Stored items:
══════
(** X3: inferSchedule does not check the order of the run timestamps:
    when the second is not later than the first the gap counts as seconds
    however long it is.  Equal timestamps give ("Every 0 seconds",
    "Duration: 0s"), and a second timestamp k whole seconds before the
    first, for k up to one hour, gives ("Every -k seconds", "Duration: -ks"). *)
Theorem unordered_runs_count_negative_seconds (job : Job) (t0 : Time) (rest : list Time) :
  matches_no_pattern (job_Name job) ->
  inferSchedule job (t0 :: t0 :: rest) = ("Every 0 seconds", "Duration: 0s") /\
  (forall k, 0 <= k <= 3600 ->
     inferSchedule job (t0 :: (t0 - k * Second) :: rest)
     = interval_label (- k) "seconds" "s").
Proof.
  intros Hno. unfold inferSchedule. rewrite (inferFromName_none _ Hno). split.
  - rewrite Sub_exact; replace (t0 - t0) with 0 by (unfold Time in *; lia);
      [reflexivity | vm_compute; split; discriminate].
  - intros k Hk. rewrite Sub_exact;
      replace (t0 - k * Second - t0) with (- k * Second)
        by (unfold Time, Duration in *; lia);
      [|unfold minDuration, maxDuration, Second; lia].
    assert (Hall : forallb (fun n : nat =>
              bool_decide (inferFromInterval (- Z.of_nat n * Second)
                           = interval_label (- Z.of_nat n) "seconds" "s"))
              (seq 0 3601) = true) by (vm_compute; reflexivity).
    rewrite forallb_forall in Hall.
    assert (Hin : In (Z.to_nat k) (seq 0 3601)) by (apply in_seq; lia).
    apply Hall in Hin. apply bool_decide_eq_true in Hin.
    rewrite Z2Nat.id in Hin by lia. exact Hin.
Qed.

Lemma unordered_runs_count_negative_seconds_witness :
  let job := mkJob 7%N "heartbeat" [] (0, None) (0, None) (fun _ => ([], None)) in
  inferSchedule job [5 * Second; 2 * Second] = ("Every -3 seconds", "Duration: -3s").
Proof.
  cbv zeta.
  assert (Hno : matches_no_pattern "heartbeat")
    by (apply matches_no_pattern_by_search; [reflexivity | simpl; lia]).
  destruct (unordered_runs_count_negative_seconds
              (mkJob 7%N "heartbeat" [] (0, None) (0, None) (fun _ => ([], None)))
              (5 * Second) [] Hno) as [_ Hneg].
  apply (Hneg 3). lia.
Defined.

(** X4: the gap between the first two runs is a saturating Duration: for
    every pair of timestamps at least 2^63 - 1 nanoseconds apart the label
    is ("Every 106751 days", "Duration: 106751d"), the largest count
    inferSchedule can print. *)
Theorem far_runs_saturate (job : Job) (t0 t1 : Time) (rest : list Time) :
  matches_no_pattern (job_Name job) ->
  maxDuration <= t1 - t0 ->
  inferSchedule job (t0 :: t1 :: rest) = ("Every 106751 days", "Duration: 106751d").
Proof.
  intros Hno Hfar. unfold inferSchedule. rewrite (inferFromName_none _ Hno).
  assert (Hs : Sub t1 t0 = maxDuration).
  { unfold Sub. cbv zeta.
    destruct (Z.ltb_spec (t1 - t0) minDuration);
      [unfold minDuration, maxDuration in *; lia|].
    destruct (Z.ltb_spec maxDuration (t1 - t0)); [reflexivity | lia]. }
  rewrite Hs. vm_compute. reflexivity.
Qed.

Lemma far_runs_saturate_witness :
  let job := mkJob 7%N "heartbeat" [] (0, None) (0, None) (fun _ => ([], None)) in
  inferSchedule job [0; 2 ^ 64] = ("Every 106751 days", "Duration: 106751d").
Proof.
  cbv zeta. apply far_runs_saturate.
  - apply matches_no_pattern_by_search; [reflexivity | simpl; lia].
  - vm_compute. discriminate.
Defined.

(* ===================================================================== *)
(** ** Further properties of the control API                              *)
(* ===================================================================== *)

Lemma findJob_some (id : UUID) (jobs : list Job) (job : Job) :
  findJob id jobs = Some job -> In job jobs /\ job_ID job = id.
Proof.
  induction jobs as [|j jobs IH]; simpl; [discriminate|].
  destruct (N.eqb_spec (job_ID j) id) as [E|_].
  - intros H. injection H as <-. split; [now left | exact E].
  - intros H. destruct (IH H) as [Hin Hid]. split; [now right | exact Hid].
Qed.

Lemma findJob_exists (id : UUID) (jobs : list Job) :
  (exists job, In job jobs /\ job_ID job = id) -> exists job, findJob id jobs = Some job.
Proof.
  induction jobs as [|j jobs IH]; intros (job & Hin & Hid); simpl; [destruct Hin|].
  destruct (N.eqb_spec (job_ID j) id); [eauto|].
  destruct Hin as [-> | Hin]; [contradiction | apply IH; eauto].
Qed.

Lemma no_job_with_findJob (id : UUID) (jobs : list Job) :
  findJob id jobs = None -> no_job_with id jobs.
Proof.
  unfold no_job_with. induction jobs as [|j jobs IH]; simpl; [constructor|].
  destruct (N.eqb_spec (job_ID j) id); [discriminate|].
  intros H. constructor; [assumption | now apply IH].
Qed.

Section ControlAPIMore.

Context {S : Type}.
Variable L : GoLibs.
Variable sch : Scheduler S.

Lemma convertJobToData_identity (job : Job) :
  jd_ID (convertJobToData L job) = uuid_String L (job_ID job) /\
  jd_Name (convertJobToData L job) = job_Name job /\
  jd_Tags (convertJobToData L job) = job_Tags job.
Proof.
  unfold convertJobToData. destruct (inferSchedule job _). simpl. repeat split.
Qed.

Lemma GetJobs_run (w : World S) :
  GetJobs L sch w =
  (respondJSON StatusOK (BodyJobs (map (convertJobToData L) (sched_Jobs sch (w_sched w)))),
   mkWorld (w_sched w) (wsClients w) (w_trace w ++ [EvSched CallJobs])).
Proof. reflexivity. Qed.

Lemma GetJob_run (idStr : string) (id : UUID) (w : World S) :
  uuid_Parse L idStr = Ok id ->
  GetJob L sch idStr w =
  (match findJob id (sched_Jobs sch (w_sched w)) with
   | Some job => respondJSON StatusOK (BodyJob (convertJobToData L job))
   | None => respondError StatusNotFound "Job not found"
   end,
   mkWorld (w_sched w) (wsClients w) (w_trace w ++ [EvSched CallJobs])).
Proof.
  intros Hid. unfold GetJob. rewrite Hid. unfold bind, call_Jobs, bind, emit, ret. simpl.
  destruct (findJob id (sched_Jobs sch (w_sched w))); reflexivity.
Qed.

(** X5: GetJobs answers 200 with one snapshot per job, in the order in
    which the scheduler lists its jobs, each carrying the job's rendered id,
    its name and its tags; it queries the scheduler's job list once and
    leaves the scheduler and the registry as they were. *)
Theorem GetJobs_lists_in_scheduler_order (w : World S) :
  exists snapshots,
    fst (GetJobs L sch w) = respondJSON 200 (BodyJobs snapshots) /\
    List.length snapshots = List.length (sched_Jobs sch (w_sched w)) /\
    (forall i job, sched_Jobs sch (w_sched w) !! i = Some job ->
       exists d, snapshots !! i = Some d /\
                 jd_ID d = uuid_String L (job_ID job) /\
                 jd_Name d = job_Name job /\ jd_Tags d = job_Tags job) /\
    w_trace (snd (GetJobs L sch w)) = (w_trace w ++ [EvSched CallJobs])%list /\
    w_sched (snd (GetJobs L sch w)) = w_sched w /\
    wsClients (snd (GetJobs L sch w)) = wsClients w.
Proof.
  exists (map (convertJobToData L) (sched_Jobs sch (w_sched w))).
  rewrite GetJobs_run. simpl. repeat split.
  - apply length_map.
  - intros i job Hi. exists (convertJobToData L job). split.
    + change (map (convertJobToData L) (sched_Jobs sch (w_sched w)))
        with (convertJobToData L <$> sched_Jobs sch (w_sched w)).
      now rewrite list_lookup_fmap, Hi.
    + apply convertJobToData_identity.
Qed.

(** X6: for a well-formed identifier, GetJob answers 200 exactly when
    some current job has that identifier and 404 otherwise; the snapshot
    it returns carries the rendered identifier and is one of the snapshots
    that GetJobs returns in the same world, and both handlers leave the
    same world behind. *)
Theorem GetJob_agrees_with_GetJobs (idStr : string) (id : UUID) (w : World S) :
  uuid_Parse L idStr = Ok id ->
  (resp_status (fst (GetJob L sch idStr w)) = 200 <->
   exists job, In job (sched_Jobs sch (w_sched w)) /\ job_ID job = id) /\
  (resp_status (fst (GetJob L sch idStr w)) = 200 \/
   fst (GetJob L sch idStr w) = respondError 404 "Job not found") /\
  (forall d, resp_body (fst (GetJob L sch idStr w)) = BodyJob d ->
     jd_ID d = uuid_String L id /\
     exists snapshots, resp_body (fst (GetJobs L sch w)) = BodyJobs snapshots /\
                       In d snapshots) /\
  snd (GetJob L sch idStr w) = snd (GetJobs L sch w).
Proof.
  intros Hid. rewrite (GetJob_run _ _ _ Hid), GetJobs_run. simpl.
  destruct (findJob id (sched_Jobs sch (w_sched w))) as [job|] eqn:E; simpl.
  - destruct (findJob_some _ _ _ E) as [Hin Hj].
    refine (conj _ (conj _ (conj _ _))).
    + split; [intros _; eauto | reflexivity].
    + now left.
    + intros d Hd. injection Hd as <-. split.
      * rewrite <- Hj. apply convertJobToData_identity.
      * eexists. split; [reflexivity|]. now apply in_map.
    + reflexivity.
  - refine (conj _ (conj _ (conj _ _))).
    + split; [discriminate|].
      intros Hex. apply findJob_exists in Hex as [job Hjob]. congruence.
    + now right.
    + intros d Hd. discriminate Hd.
    + reflexivity.
Qed.
(** C2 (refinement, the change tracker over time): if [upsc] answers
    every poll, [time.sleep] accepts the poll interval and every configured
    sensor has a key and a friendly name with no two sensors on one
    entity id, then the loop never raises, and the values published on
    the state topic of a sensor over the successive polls are those of
    the abstract change tracker [dedup_spec] run on the values its key has
    in the polls: absent values publish nothing, and a value is published
    exactly when it differs from the one published before it. *)
Theorem main_loop_refines_dedup (cfg : loop_config) (runs : list upsc_run) (datas : list snapshot)
    (base : string) (sensors : list sensor) (s : sensor) (key : string) (secs : Z) :
  Forall2 (fun run data => read_ups run (c_ups_name cfg) = inr data) runs datas ->
  sleeps_for cfg secs ->
  c_base_topic cfg = Some base -> wildcard_free base -> wildcard_free (d_name (c_device cfg)) ->
  c_sensors cfg = Some sensors ->
  Forall sensor_wf sensors -> NoDup (omap (sensor_eid cfg) sensors) ->
  s ∈ sensors -> s_key s = Some key ->
  exists evs last, main_loop cfg runs = (evs, inr last) /\
    state_values (build_state_topic base (entity_id_of (d_name (c_device cfg)) key)) evs
    = dedup_spec None (map (fun data => data !! key) datas).
Proof.
  intros Hruns Hsleep Hbt Hb Hn Hsens Hwf Hnd Hs Hk.
  apply list_elem_of_split in Hs as (pre & post & Hss).
  rewrite Hss in Hwf, Hnd, Hsens.
  pose proof (others_of_nodup cfg pre s post key Hwf Hnd Hk) as Hothers.
  assert (Hws : sensor_wf s) by (rewrite Forall_app, Forall_cons in Hwf; tauto).
  set (e := entity_id_of (d_name (c_device cfg)) key) in *.
  unfold main_loop. change (@None string) with ((∅ : store) !! e).
  generalize (∅ : store). induction Hruns as [|run data runs datas Hread _ IH]; intros last.
  - by eexists [], last.
  - destruct (loop_iteration_entity cfg base Hbt Hb Hn last run data pre s post key secs Hread Hsleep Hsens Hws Hk Hothers)
      as (evs1 & l1 & H1 & Hv1 & Hl1).
    destruct (IH l1) as (evs2 & l2 & H2 & Hv2).
    exists (evs1 ++ evs2)%list, l2. cbn [lfoldl]. split; [by eapply lbind_inr_step|].
    fold e in Hv1, Hl1. rewrite state_values_app, Hv1, Hv2, Hl1. done.
Qed.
══════
# PROBLEM
With the line that has "Forall2 (fun run" as the first and the line that has "state_values (build_state_topic base" as the last, repeat exactly that run of lines above and no more.

# ANSWER FOR THE TASK
  Forall2 (fun run data => read_ups run (c_ups_name cfg) = inr data) runs datas ->
  sleeps_for cfg secs ->
  c_base_topic cfg = Some base -> wildcard_free base -> wildcard_free (d_name (c_device cfg)) ->
  c_sensors cfg = Some sensors ->
  Forall sensor_wf sensors -> NoDup (omap (sensor_eid cfg) sensors) ->
  s ∈ sensors -> s_key s = Some key ->
  exists evs last, main_loop cfg runs = (evs, inr last) /\
    state_values (build_state_topic base (entity_id_of (d_name (c_device cfg)) key)) evs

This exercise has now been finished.